Może tak płynąc ale nie musi i w większości interkonektów na RCA tak nie płynie.
Sam już opisywałem kiedyś na AS budowę IC w oparciu o 4 żyłowy kabel mikrofonowy Gotham GAC4/1. Sposób połączenia żył jest zresztą wzorowany na opisie budowy IC Zoller Mamba.
Sygnał biegnie 2 żyłami naprzeciwległymi i wraca innymi 2 naprzeciwległymi. A oplot miedziano-foliowy przylutowany jest do wtyczki tylko na jednym końcu IC i pełni rolę ekranu magnetycznego właśnie.
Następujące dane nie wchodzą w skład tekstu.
Lemma okRuns_app_r (pre ls : list Reader.bytes) :
  forall k, (k <= 2)%nat -> okRuns k (pre ++ ls) -> okRuns 2 ls.
Proof.
  induction pre as [|l pre IH]; intros k Hk H.
  - apply (okRuns_mono ls k 2 Hk H).
  - cbn [app okRuns] in H. destruct (Reader.isEmpty l).
    + destruct k as [|k]; [contradiction|]. apply (IH k); [lia | exact H].
    + apply (IH 2%nat); [lia | exact H].
Qed.

Lemma cleanLines_okRuns (markdown : Reader.bytes) : okRuns 2 (Reader.cleanLines markdown).
Proof.
  destruct (cleanLines_infix markdown) as (pre & post & H).
  apply (okRuns_app_l _ post). apply (okRuns_app_r pre _ 2 (le_n 2)).
  rewrite <- H. apply (collapse_okRuns (Reader.Split markdown) 0). lia.
Qed.

(** The first loop keeps every line of a list that is clean already. *)
Lemma collapse_clean (ls : list Reader.bytes) :
  forall (n : Z) (k : nat),
    Forall (fun l => Reader.TrimSpace l = l) ls ->
    okRuns k ls -> Z.of_nat k <= 2 - n -> 0 <= n ->
    collapse n ls = ls.
Proof.
  induction ls as [|l ls IH]; intros n k Htrim Hruns Hk Hn; [reflexivity|].
  inversion Htrim as [|? ? Hl Hls]; subst. cbn [collapse okRuns] in *. rewrite Hl.
  destruct l as [|c l]; cbn [Reader.isEmpty] in *.
  - destruct k as [|k]; [contradiction|].
    replace (n + 1 <=? 2) with true by (symmetry; apply Z.leb_le; lia).
    cbv iota. apply f_equal. apply (IH (n + 1) k); [exact Hls | exact Hruns | lia | lia].
  - apply f_equal. apply (IH 0 2%nat); [exact Hls | exact Hruns | lia | lia].
Qed.

Lemma dropLeadingEmpty_id (ls : list Reader.bytes) :
  hd [] ls <> [] -> Reader.dropLeadingEmpty ls = ls.
Proof.
  destruct ls as [|l ls]; [reflexivity|]. cbn [hd Reader.dropLeadingEmpty].
  destruct l; [contradiction | reflexivity].
Qed.

Lemma dropTrailingEmpty_id (ls : list Reader.bytes) :
  last ls [] <> [] -> Reader.dropTrailingEmpty ls = ls.
Proof.
  intros H. unfold Reader.dropTrailingEmpty.
  rewrite <- (rev_involutive ls) in H |- * at 2.
  destruct (rev ls) as [|x r]; [reflexivity|].
  cbn [rev] in H. rewrite last_last in H.
  rewrite dropLeadingEmpty_id by exact H. reflexivity.
Qed.

(** Cleaning what is clean changes nothing. *)
Lemma cleanBytes_idempotent (markdown : Reader.bytes) :
  Reader.cleanBytes (Reader.cleanBytes markdown) = Reader.cleanBytes markdown.
Proof.
  assert (Hc : Reader.cleanBytes markdown = Reader.Join (Reader.cleanLines markdown))
    by reflexivity.
  rewrite Hc.
  destruct (Reader.cleanLines markdown) as [|l ls] eqn:Hlines; [reflexivity|].
  unfold Reader.cleanBytes, Reader.cleanLines.
  rewrite Split_Join; [| discriminate | rewrite <- Hlines; apply cleanLines_noNewline].
  rewrite fold_keepLine. cbn [app].
  rewrite (collapse_clean (l :: ls) 0 2).
  - destruct (cleanLines_ends markdown) as [H|[Hhd Hlast]]; [congruence|].
    rewrite Hlines in Hhd, Hlast.
    rewrite dropLeadingEmpty_id by exact Hhd.
    rewrite dropTrailingEmpty_id by exact Hlast. reflexivity.
  - rewrite <- Hlines. apply cleanLines_trimmed.
  - rewrite <- Hlines. apply cleanLines_okRuns.
  - lia.
  - lia.
Qed.

(** X18: [cleanMarkdown] is idempotent: cleaning a document that was
    cleaned gives the same document. *)
Theorem cleanMarkdown_idempotent (markdown : string) :
  cleanMarkdown (cleanMarkdown markdown) = cleanMarkdown markdown.
Proof.
  unfold cleanMarkdown. rewrite list_ascii_of_string_of_list_ascii.
  rewrite cleanBytes_idempotent. reflexivity.
Qed.

(** X19: [cleanMarkdown] neither drops nor reorders text: the lines of the
    output that are not empty are the trimmed lines of the input that are
    not empty, in the same order. *)
Theorem cleanMarkdown_keeps_text (markdown : string) :
  filter nonEmpty (outputLines markdown)
  = filter nonEmpty (map Reader.TrimSpace
                         (Reader.Split (list_ascii_of_string markdown))).
Proof.
  unfold outputLines, cleanMarkdown. rewrite list_ascii_of_string_of_list_ascii.
  set (input := list_ascii_of_string markdown).
  assert (H : filter nonEmpty (Reader.cleanLines input)
              = filter nonEmpty (map Reader.TrimSpace (Reader.Split input))).
  { unfold Reader.cleanLines. rewrite fold_keepLine. cbn [app].
    rewrite filter_dropTrailingEmpty, filter_dropLeadingEmpty. apply filter_collapse. }
  rewrite <- H. unfold Reader.cleanBytes.
  destruct (Reader.cleanLines input) as [|l ls] eqn:Hlines; [reflexivity|].
  rewrite Split_Join; [reflexivity | discriminate |].
  rewrite <- Hlines. apply cleanLines_noNewline.
Qed.

(** ** The web_read tool *)

Section WebReadMore.

Context {lib : Library} {fetcher : Fetcher}.

(** [fetchURLContent] returns: it has no loop and nothing in it panics. *)
Lemma fetchURLContent_outcome (send : fetchWorld) (urlStr : string) :
  (exists text, fst (fetchURLContent send urlStr) = Ret text)
  \/ (exists err, fst (fetchURLContent send urlStr) = Fail err).
Proof.
  unfold fetchURLContent.
  destruct (url_Parse urlStr) as [err|parsedURL]; [right; eexists; reflexivity|].
  destruct (negb (String.eqb (url_Scheme parsedURL) "http")
            && negb (String.eqb (url_Scheme parsedURL) "https"));
    [right; eexists; reflexivity|].
  destruct (http_NewRequestErr "GET" urlStr); [right; eexists; reflexivity|].
  destruct (send checkRedirect (fetchRequest urlStr)) as [err|code status ct body];
    [right; eexists; reflexivity|].
  destruct (negb (code =? 200)); [right; eexists; reflexivity|].
  cbn [fst]. unfold readContent.
  destruct (negb (strings_Contains ct "text/html")
            && negb (strings_Contains ct "application/xhtml")).
  - destruct (io_ReadAll body); [right | left]; eexists; reflexivity.
  - destruct (goquery_NewDocumentFromReader body) as [e|doc];
      [right; eexists; reflexivity|].
    destruct (doc_Html _) as [e|html]; [right; eexists; reflexivity|].
    destruct (conv_ConvertString html); [right | left]; eexists; reflexivity.
Qed.
(** X19. [label_texts] never raises; the two texts it returns hold no
    character of the emoji class and no line feed, and [strip] leaves them
    unchanged. *)
Theorem label_texts_total :
  forall label : list Z,
    exists en ar_txt,
      label_texts label = Ok (en, ar_txt) /\
      strip en = en /\ strip ar_txt = ar_txt /\
      Forall (fun c => is_emoji c = false /\ c <> NL) (en ++ ar_txt).
Proof.
  intros label.
  pose proof (split_nl_not_nil (_strip_emoji label)) as Hne.
  pose proof (split_nl_no_nl (_strip_emoji label)) as Hnl.
  pose proof (split_nl_Forall _ _ (strip_emoji_clean label)) as Hcl.
  assert (Hpiece : forall p,
             Forall (fun c => c <> NL) p ->
             Forall (fun c => is_emoji c = false) p ->
             Forall (fun c => is_emoji c = false /\ c <> NL) (strip p)).
  { intros p H1 H2. apply strip_Forall.
    rewrite Forall_forall in *. intros c Hc. split; auto. }
  destruct (split_nl (_strip_emoji label)) as [| p0 [| p1 rest]] eqn:Hsplit;
    [contradiction | |].
  - exists (strip p0), []. rewrite (label_texts_one _ _ Hsplit).
    inversion Hnl; inversion Hcl; subst.
    rewrite app_nil_r. repeat split; auto using strip_strip.
  - exists (strip p0), (strip p1). rewrite (label_texts_two _ _ _ _ Hsplit).
    inversion Hnl as [| ? ? Hn0 Hnl']; inversion Hcl as [| ? ? Hc0 Hcl']; subst.
    inversion Hnl'; inversion Hcl'; subst.
    repeat split; auto using strip_strip.
    apply Forall_app. split; auto.
Qed.

Lemma solid_inked (l : list Z) :
  (exists c, In c l /\ solid c = true) -> inked (re_sub_class is_emoji l).
Proof.
  intros [c [Hc Hs]]. unfold solid in Hs.
  apply andb_true_iff in Hs. destruct Hs as [He Hsp].
  apply negb_true_iff in He. apply negb_true_iff in Hsp.
  exists c. split; [| exact Hsp].
  rewrite re_sub_class_filter. apply filter_In. split; [exact Hc |].
  rewrite He. reflexivity.
Qed.

Lemma not_solid_blank (l : list Z) :
  Forall (fun c => solid c = false) l ->
  Forall (fun c => isspace c = true) (re_sub_class is_emoji l).
Proof.
  induction 1 as [| c l Hc _ IH]; [constructor |].
  cbn [re_sub_class]. destruct (is_emoji c) eqn:He; [exact IH |].
  constructor; [| exact IH].
  unfold solid in Hc. rewrite He in Hc. cbn [negb andb] in Hc.
  apply negb_false_iff. exact Hc.
Qed.

Lemma NL_facts : is_emoji NL = false /\ isspace NL = true.
Proof. split; reflexivity. Qed.

Lemma re_sub_no_nl (l : list Z) :
  Forall (fun c => c <> NL) l ->
  Forall (fun c => c <> NL) (re_sub_class is_emoji l).
Proof.
  intros H. rewrite Forall_forall in *. intros c Hc.
  apply H, (re_sub_class_incl is_emoji), Hc.
Qed.

(** The cleaned two-line label when the first line keeps a character. *)
Lemma strip_emoji_two_lines (l1 l2 : list Z) :
  (exists c, In c l1 /\ solid c = true) ->
  Forall (fun c => c <> NL) l1 ->
  Forall (fun c => c <> NL) l2 ->
  split_nl (_strip_emoji (l1 ++ NL :: l2)) = [_strip_emoji l1] /\
  _strip_emoji l2 = []
  \/
  exists p0 p1,
    split_nl (_strip_emoji (l1 ++ NL :: l2)) = [p0; p1] /\
    strip p0 = _strip_emoji l1 /\ strip p1 = _strip_emoji l2.
Proof.
  intros Hsolid Hn1 Hn2.
  pose proof (solid_inked l1 Hsolid) as Hk1.
  pose proof (re_sub_no_nl l1 Hn1) as HnL1.
  pose proof (re_sub_no_nl l2 Hn2) as HnL2.
  unfold _strip_emoji.
  rewrite re_sub_class_app. cbn [re_sub_class].
  rewrite (proj1 NL_facts).
  set (L1 := re_sub_class is_emoji l1) in *.
  set (L2 := re_sub_class is_emoji l2) in *.
  assert (Hstrip : strip (L1 ++ NL :: L2) = rstrip (lstrip L1 ++ NL :: L2)).
  { unfold strip. rewrite (lstrip_app_inked L1 _ Hk1). reflexivity. }
  rewrite !Hstrip.
  destruct (inked_or_blank L2) as [Hk2 | Hb2].
  - right. exists (lstrip L1), (rstrip L2).
    assert (Hr : rstrip (lstrip L1 ++ NL :: L2) = lstrip L1 ++ NL :: rstrip L2).
    { rewrite (rstrip_app_inked (lstrip L1) (NL :: L2)).
      - f_equal. apply (rstrip_app_inked [NL] L2 Hk2).
      - destruct Hk2 as [x [Hx Hsp]]. exists x. split; [right |]; assumption. }
    rewrite Hr, split_nl_app. split; [| split].
    + rewrite !split_nl_line; [reflexivity | |].
      * rewrite Forall_forall in *. intros c Hc. apply HnL2.
        unfold rstrip in Hc. apply in_rev, lstrip_incl in Hc.
        apply in_rev. exact Hc.
      * rewrite Forall_forall in *. intros c Hc. apply HnL1, lstrip_incl, Hc.
    + apply strip_lstrip.
    + apply strip_rstrip.
  - left.
    assert (Hr : rstrip (lstrip L1 ++ NL :: L2) = rstrip (lstrip L1)).
    { apply rstrip_app_blank. constructor; [exact (proj2 NL_facts) | exact Hb2]. }
    rewrite Hr. split.
    + apply split_nl_line. apply strip_Forall. exact HnL1.
    + apply strip_all_space. exact Hb2.
Qed.

(** X20. For a label of two lines whose first line keeps a character that
    is neither of the emoji class nor whitespace, [label_texts] returns the
    two lines, each cleaned by [_strip_emoji]; for a label of one line it
    returns the cleaned line and the empty string. *)
Theorem label_texts_lines :
  (forall l1 l2 : list Z,
      (exists c, In c l1 /\ solid c = true) ->
      Forall (fun c => c <> NL) l1 ->
      Forall (fun c => c <> NL) l2 ->
      label_texts (l1 ++ NL :: l2) = Ok (_strip_emoji l1, _strip_emoji l2)) /\
  (forall l : list Z,
      Forall (fun c => c <> NL) l ->
      label_texts l = Ok (_strip_emoji l, [])).
Proof.
  split.
  - intros l1 l2 Hsolid Hn1 Hn2.
    destruct (strip_emoji_two_lines l1 l2 Hsolid Hn1 Hn2) as
        [[Hsplit He] | [p0 [p1 [Hsplit [H0 H1]]]]].
    + rewrite (label_texts_one _ _ Hsplit), He.
      unfold _strip_emoji. rewrite strip_strip. reflexivity.
    + rewrite (label_texts_two _ _ _ _ Hsplit), H0, H1. reflexivity.
  - intros l Hn.
    rewrite (label_texts_one l (_strip_emoji l)).
    + unfold _strip_emoji. rewrite strip_strip. reflexivity.
    + apply split_nl_line. unfold _strip_emoji.
      apply strip_Forall, re_sub_no_nl, Hn.
Qed.

(** The label of the first cell of the first canvas. *)
Lemma label_texts_lines_witness :
  label_texts ((0x1F91D :: 0x20 :: KEY_PARTNERS_EN) ++ NL :: KEY_PARTNERS_AR) =
    Ok (_strip_emoji (0x1F91D :: 0x20 :: KEY_PARTNERS_EN),
        _strip_emoji KEY_PARTNERS_AR).
Proof.
  apply (proj1 label_texts_lines (0x1F91D :: 0x20 :: KEY_PARTNERS_EN)
           KEY_PARTNERS_AR).
  - exists 0x4B. split; [right; right; left; reflexivity | reflexivity].
  - repeat constructor; discriminate.
  - repeat constructor; discriminate.
Defined.

(** X21. When the first line of a two-line label keeps no character (it
    holds emoji and whitespace only), [label_texts] returns the cleaned
    second line as the English text and the empty string as the Arabic
    text. *)
Theorem label_texts_first_line_lost :
  forall l1 l2 : list Z,
    Forall (fun c => solid c = false) l1 ->
    Forall (fun c => c <> NL) l2 ->
    label_texts (l1 ++ NL :: l2) = Ok (_strip_emoji l2, []).
Proof.
  intros l1 l2 Hb Hn2.
  assert (Hclean : _strip_emoji (l1 ++ NL :: l2) = _strip_emoji l2).
  { unfold _strip_emoji. rewrite re_sub_class_app. cbn [re_sub_class].
    rewrite (proj1 NL_facts).
    rewrite <- (app_nil_r (re_sub_class is_emoji l2)) at 1.
    change (re_sub_class is_emoji l1 ++ NL :: re_sub_class is_emoji l2 ++ [])
      with (re_sub_class is_emoji l1 ++ [NL] ++ re_sub_class is_emoji l2 ++ []).
    rewrite app_assoc. apply strip_pad; [| constructor].
    apply Forall_app. split; [apply not_solid_blank, Hb |].
    repeat constructor. }
  rewrite (label_texts_one _ (_strip_emoji l2)).
  - unfold _strip_emoji. rewrite strip_strip. reflexivity.
  - rewrite Hclean. apply split_nl_line. unfold _strip_emoji.
    apply strip_Forall, re_sub_no_nl, Hn2.
Qed.

(** A target emoji alone on the first line, beh on the second. *)
Lemma label_texts_first_line_lost_witness :
  label_texts ([0x1F3AF] ++ NL :: [0x628]) = Ok (_strip_emoji [0x628], []).
Proof.
  apply (label_texts_first_line_lost [0x1F3AF] [0x628]).
  - repeat constructor.
  - repeat constructor; discriminate.
Defined.

Lemma ar_one_line (text : list Z) :
  Forall (fun c => c <> NL) text ->
  ar text = ar_line text.
Proof.
  intros Hn. rewrite ar_as_lines, (split_nl_line text Hn).
  cbn [result_lines]. destruct (ar_line text); reflexivity.
Qed.

Lemma bullet_text (line : list Z) :
  Forall (fun c => c <> NL) line ->
  exists t, ar (BULLET ++ line) = Ok t /\ t <> [].
Proof.
  intros Hn.
  assert (Hnb : Forall (fun c => c <> NL) (BULLET ++ line)).
  { apply Forall_app. split; [repeat constructor; discriminate | exact Hn]. }
  rewrite (ar_one_line _ Hnb).
  destruct (ar_line_total (BULLET ++ line)) as [t Ht].
  exists t. split; [exact Ht |].
  assert (Hink : inked (BULLET ++ line)).
  { exists 0x2022. split; [left; reflexivity | reflexivity]. }
  destruct (ar_line_keeps_ink _ _ Hink Ht) as [x [Hx _]].
  intros ->. contradiction.
Qed.

Lemma split_nl_holds (s : list Z) (c : Z) :
  In c s -> c <> NL -> exists l, In l (split_nl s) /\ In c l.
Proof.
  intros Hin Hc. induction s as [| x s IH]; [contradiction |].
  cbn [split_nl]. destruct (Z.eqb_spec x NL) as [-> | Hx].
  - destruct Hin as [<- | Hin]; [contradiction |].
    destruct (IH Hin) as [l [Hl Hcl]]. exists l. split; [right |]; assumption.
  - pose proof (split_nl_not_nil s) as Hne.
    destruct (split_nl s) as [| l0 ls]; [contradiction |].
    destruct Hin as [<- | Hin].
    + exists (x :: l0). split; left; reflexivity.
    + destruct (IH Hin) as [l [[<- | Hl] Hcl]].
      * exists (x :: l0). split; [left; reflexivity | right; exact Hcl].
      * exists l. split; [right |]; assumption.
Qed.

Lemma content_lines_accepted {Para Style : Type}
      (Paragraph : list Z -> Style -> option Para) (cell_con_s : Style)
      (lines : list (list Z)) :
  (forall t s, t <> [] -> Paragraph t s <> None) ->
  Forall (Forall (fun c => c <> NL)) lines ->
  exists ps,
    content_line_paragraphs Paragraph cell_con_s lines = Some ps /\
    ((exists l, In l lines /\ strip l <> []) -> ps <> []).
Proof.
  intros Hacc.
  induction 1 as [| line lines Hline _ [ps [Hps Hsome]]].
  - exists []. split; [reflexivity |]. intros [l [[] _]].
  - cbn [content_line_paragraphs].
    destruct (strip line) as [| c s] eqn:Hs; cbn [is_empty negb].
    + exists ps. split; [exact Hps |].
      intros [l [[<- | Hl] Hne]]; [congruence |].
      apply Hsome. exists l. split; assumption.
    + destruct (bullet_text (c :: s)) as [t [Ht Hne]].
      { rewrite <- Hs. apply strip_Forall. exact Hline. }
      rewrite Ht.
      destruct (Paragraph t cell_con_s) as [p |] eqn:Hp;
        [| exfalso; exact (Hacc t cell_con_s Hne Hp)].
      rewrite Hps. exists (p :: ps). split; [reflexivity | discriminate].
Qed.

Lemma content_lines_refused {Para Style : Type}
      (Paragraph : list Z -> Style -> option Para) (cell_con_s : Style)
      (lines : list (list Z)) :
  (forall t s, Paragraph t s = None) ->
  Forall (Forall (fun c => c <> NL)) lines ->
  (exists l, In l lines /\ strip l <> []) ->
  content_line_paragraphs Paragraph cell_con_s lines = None.
Proof.
  intros Href.
  induction 1 as [| line lines Hline _ IH]; intros [l [Hl Hne]];
    [contradiction |].
  cbn [content_line_paragraphs].
  destruct (strip line) as [| c s] eqn:Hs; cbn [is_empty negb].
  - apply IH. exists l. split; [| exact Hne].
    destruct Hl as [<- | Hl]; [congruence | exact Hl].
  - destruct (bullet_text (c :: s)) as [t [Ht _]].
    { rewrite <- Hs. apply strip_Forall. exact Hline. }
    rewrite Ht, Href. reflexivity.
Qed.

Lemma content_has_line (raw : list Z) (c : Z) (s : list Z) :
  strip raw = c :: s ->
  exists l, In l (split_nl (c :: s)) /\ strip l <> [].
Proof.
  intros Hs. pose proof (strip_first raw c s Hs) as Hc.
  destruct (split_nl_holds (c :: s) c) as [l [Hl Hcl]];
    [left; reflexivity | intros ->; discriminate Hc |].
  exists l. split; [exact Hl |].
  apply strip_inked. exists c. split; assumption.
Qed.

(** X22. The content processing hands [Paragraph] non-empty texts only,
    and at least one: if [Paragraph] accepts every non-empty text, the
    processing returns at least one paragraph; if [Paragraph] raises on
    every text, the processing raises. *)
Theorem content_paragraphs_texts :
  forall (Para Style : Type) (Paragraph : list Z -> Style -> option Para)
         (cell_con_s empty_s : Style) (raw : list Z),
    ((forall t s, t <> [] -> Paragraph t s <> None) ->
     exists ps,
       content_paragraphs Paragraph cell_con_s empty_s raw = Some ps /\
       ps <> []) /\
    ((forall t s, Paragraph t s = None) ->
     content_paragraphs Paragraph cell_con_s empty_s raw = None).
Proof.
  intros Para Style Paragraph cell_con_s empty_s raw.
  unfold content_paragraphs.
  destruct (strip raw) as [| c s] eqn:Hs; cbn [is_empty negb].
  - assert (Hph : exists t, ar PLACEHOLDER = Ok t /\ t <> []).
    { eexists. split; [reflexivity | discriminate]. }
    destruct Hph as [t [Ht Hne]]. rewrite Ht. split.
    + intros Hacc.
      destruct (Paragraph t empty_s) as [p |] eqn:Hp;
        [| exfalso; exact (Hacc t empty_s Hne Hp)].
      exists [p]. split; [reflexivity | discriminate].
    + intros Href. rewrite Href. reflexivity.
  - pose proof (content_has_line raw c s Hs) as Hline. split.
    + intros Hacc.
      destruct (content_lines_accepted Paragraph cell_con_s
                  (split_nl (c :: s)) Hacc (split_nl_no_nl _))
        as [ps [Hps Hsome]].
      exists ps. split; [exact Hps | apply Hsome, Hline].
    + intros Href.
      apply content_lines_refused;
        [exact Href | apply split_nl_no_nl | exact Hline].
Qed.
Nie jest to wiec połączenie elektrycznie niesymetryczne.

 


>No i teraz dobór geometrii owocuje różnym dźwiękiem, co dla audiofili jest jak znalazł - zmieniamy interkonekt i już to gra nieco inaczej.<

Rzeczywiście porównując z koncentrycznym IC zbudowanym z gitarowego Klotza La Grange słychać jakąś różnicę. Ale te kable nie różnią się tylko geometrią, ale także przekrojem żył, rodzajem izolacji (Klotz ma warstwę przewodzącą pomiędzy żyłami) i ogólnie przeznaczeniem. Różnice ich parametrów elektrycznych są jak najbardziej mierzalne i podawane na stronach producentów.

Ponadto w warunkach domowych wystarczy kiedy używamy kilka metrów kabli. Podczas gdy w studiach i na estradzie długości mogą sięgać setek metrów i tam odporność na zbieranie zakłóceń jest znacznie ważniejsza.

Bruce

  • 559 / 5895
  • Ekspert
11-05-2008, 11:16
Odpowiadasz na wpis
>> Molibden, 2008-05-11 02:21:31
>No ale to będzie kara za dresikowe życie :)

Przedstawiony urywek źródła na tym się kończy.